I guess it probably took a long time for many Chinese teachers and parents to change their attitude and master the method of encouragement. It does work on many kids, or rather, in many situations. But not all kids or all situations. For some youngsters, when you say, "Be all you can be", they'll interpret it as "OK, then I'll be a drug addict".

I'm exaggerating, but not by much. Faced with the enormous pressure from mass entertainment and the values of materialism it embodies, teachers and parents will sound tame with their rhetoric of idealism. Xu's strategy, it seems to me, is to adopt the youngsters' perspective (and examples they are familiar with) and turn it on its head.
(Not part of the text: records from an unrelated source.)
(** [handleEntityDeath] returns when the dead entity is in the roster, and
    does what it is meant to. *)
Lemma handleEntityDeath_ensures i p deadEntity h :
  Forall sound (entities p) ->
  entities p !! i = Some deadEntity ->
  is_living deadEntity = false ->
  exists p' h',
    handleEntityDeath i p h = Returned p' h' /\
    generation p' = (generation p + 1)%Z /\
    totalDeaths p' = (totalDeaths p + 1)%Z /\
    Forall sound (entities p') /\
    match findBestLivingEntity (entities p) with
    | Some (j, parent) =>
        fittest_living (entities p) j parent /\ j <> i /\
        exists child parent',
          offspring (mutationRate p) (mutationStrength p) parent child /\
          same_individual parent parent' /\
          entities p' = <[i := child]> (<[j := parent']> (entities p))
    | None =>
        (forall k e, entities p !! k = Some e -> is_living e = false) /\
        exists fresh,
          newcomer (pop_gridSize p) fresh /\
          entities p' = <[i := fresh]> (entities p)
    end.
Proof.
  intros Hsound Hi Hdead.
  unfold handleEntityDeath. rewrite Hi. cbv zeta.
  set (p0 := set_totalDeaths (totalDeaths p + 1) p).
  assert (Hfirst : exists p1 h1,
    (if (bestFitness p0 <? fitness deadEntity)%Z
     then and_then (clone deadEntity)
            (fun copy => return_ (set_best (fitness deadEntity) copy p0))
     else return_ p0) h = Returned p1 h1 /\
    entities p1 = entities p /\ generation p1 = generation p /\
    totalDeaths p1 = (totalDeaths p + 1)%Z /\
    mutationRate p1 = mutationRate p /\
    mutationStrength p1 = mutationStrength p /\
    pop_gridSize p1 = pop_gridSize p).
  { destruct (bestFitness p0 <? fitness deadEntity)%Z.
    - destruct (entity_clone_ensures random_is_fair deadEntity h)
        as (copy & h1 & Hclone & _).
      exists (set_best (fitness deadEntity) copy p0), h1.
      unfold and_then. rewrite Hclone. split_and!; reflexivity.
    - exists p0, h. split_and!; reflexivity. }
  destruct Hfirst as (p1 & h1 & Hrun & Hes & Hgen & Hdeaths & Hrate & Hstrength & Hgrid).
  unfold and_then at 1. rewrite Hrun. clear Hrun. clearbody p0.
  rewrite Hes, Hrate, Hstrength, Hgrid.
  pose proof (findBestLivingEntity_spec (entities p) Hsound) as Hbest.
  destruct (findBestLivingEntity (entities p)) as [[j parent]|].
  - assert (Hparent : sound parent).
    { destruct Hbest as (Hj & _). exact (Forall_lookup_1 _ _ _ _ Hsound Hj). }
    destruct (reproduce_ensures random_is_fair (mutationRate p) (mutationStrength p)
                parent Hparent h1)
      as ([child parent'] & h2 & Hrep & Hchild & _ & Hoff & Hsame & Hparent').
    simpl in Hchild, Hoff, Hsame, Hparent'.
    unfold and_then. rewrite Hrep.
    eexists _, _. split; [reflexivity|]. cbn [generation totalDeaths entities
      set_generation set_entities].
    split_and!.
    + rewrite Hgen. reflexivity.
    + exact Hdeaths.
    + rewrite ?Hes. apply Forall_insert; [apply Forall_insert|]; assumption.
    + exact Hbest.
    + intros ->. destruct Hbest as (Hj & Hliving & _).
      rewrite Hi in Hj. injection Hj as ->. rewrite Hliving in Hdead. discriminate.
    + exists child, parent'. rewrite ?Hes. split_and!; [assumption..|reflexivity].
  - destruct (entity_constructor_ensures random_is_fair None None (pop_gridSize p) h1)
      as (fresh & h2 & Hnew & Hfresh & _).
    unfold and_then. rewrite Hnew.
    eexists _, _. split; [reflexivity|]. cbn [generation totalDeaths entities
      set_generation set_entities].
    split_and!.
    + rewrite Hgen. reflexivity.
    + exact Hdeaths.
    + rewrite ?Hes. apply Forall_insert; assumption.
    + exact Hbest.
    + exists fresh. rewrite ?Hes. split; [|reflexivity]. exists h1, h2. exact Hnew.
Qed.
Sure, it's not the best strategy, but I won't blame him because, as a parent, I've been in similar desperation. Now there are parenting guides galore: I browse through them and start with the nice way and, when I exhaust all those possibilities, I try harsh words or threats as well. Fortunately my daughters have not reached the rebellious age yet and, honestly, I won't know what to do if they act like some teenagers who simply shut down their response system to anyone other than their peers.

I believe it is normal to go through growing pains, and adults have to learn to deal with them just as adolescents do. But if your kids are addicted to soap operas or video games, or worse, to more dangerous games such as joining a gang or drug taking, a pep talk with uplifting messages will not work. Not even tough love or growling. You may analyze the early mistakes made by parents or teachers all you want, but when it comes to that stage - I have witnessed quite a few cases - there is a sense of finality and despair.

Now I don't have any statistics. But from what I can observe, many Chinese, in their unhappiness with the traditional Chinese way, have exaggerated the US approach to parenting and education. Yes, American kids don't have to show the level of obedience to authorities as Chinese do, but by no means can they do whatever they want. I've seen how the bedtime rules are rigorously enforced in several middle-class families in my American circle. Over here in China, it seems much more difficult to make it happen. We have vaulted from too much discipline to too little in just one generation.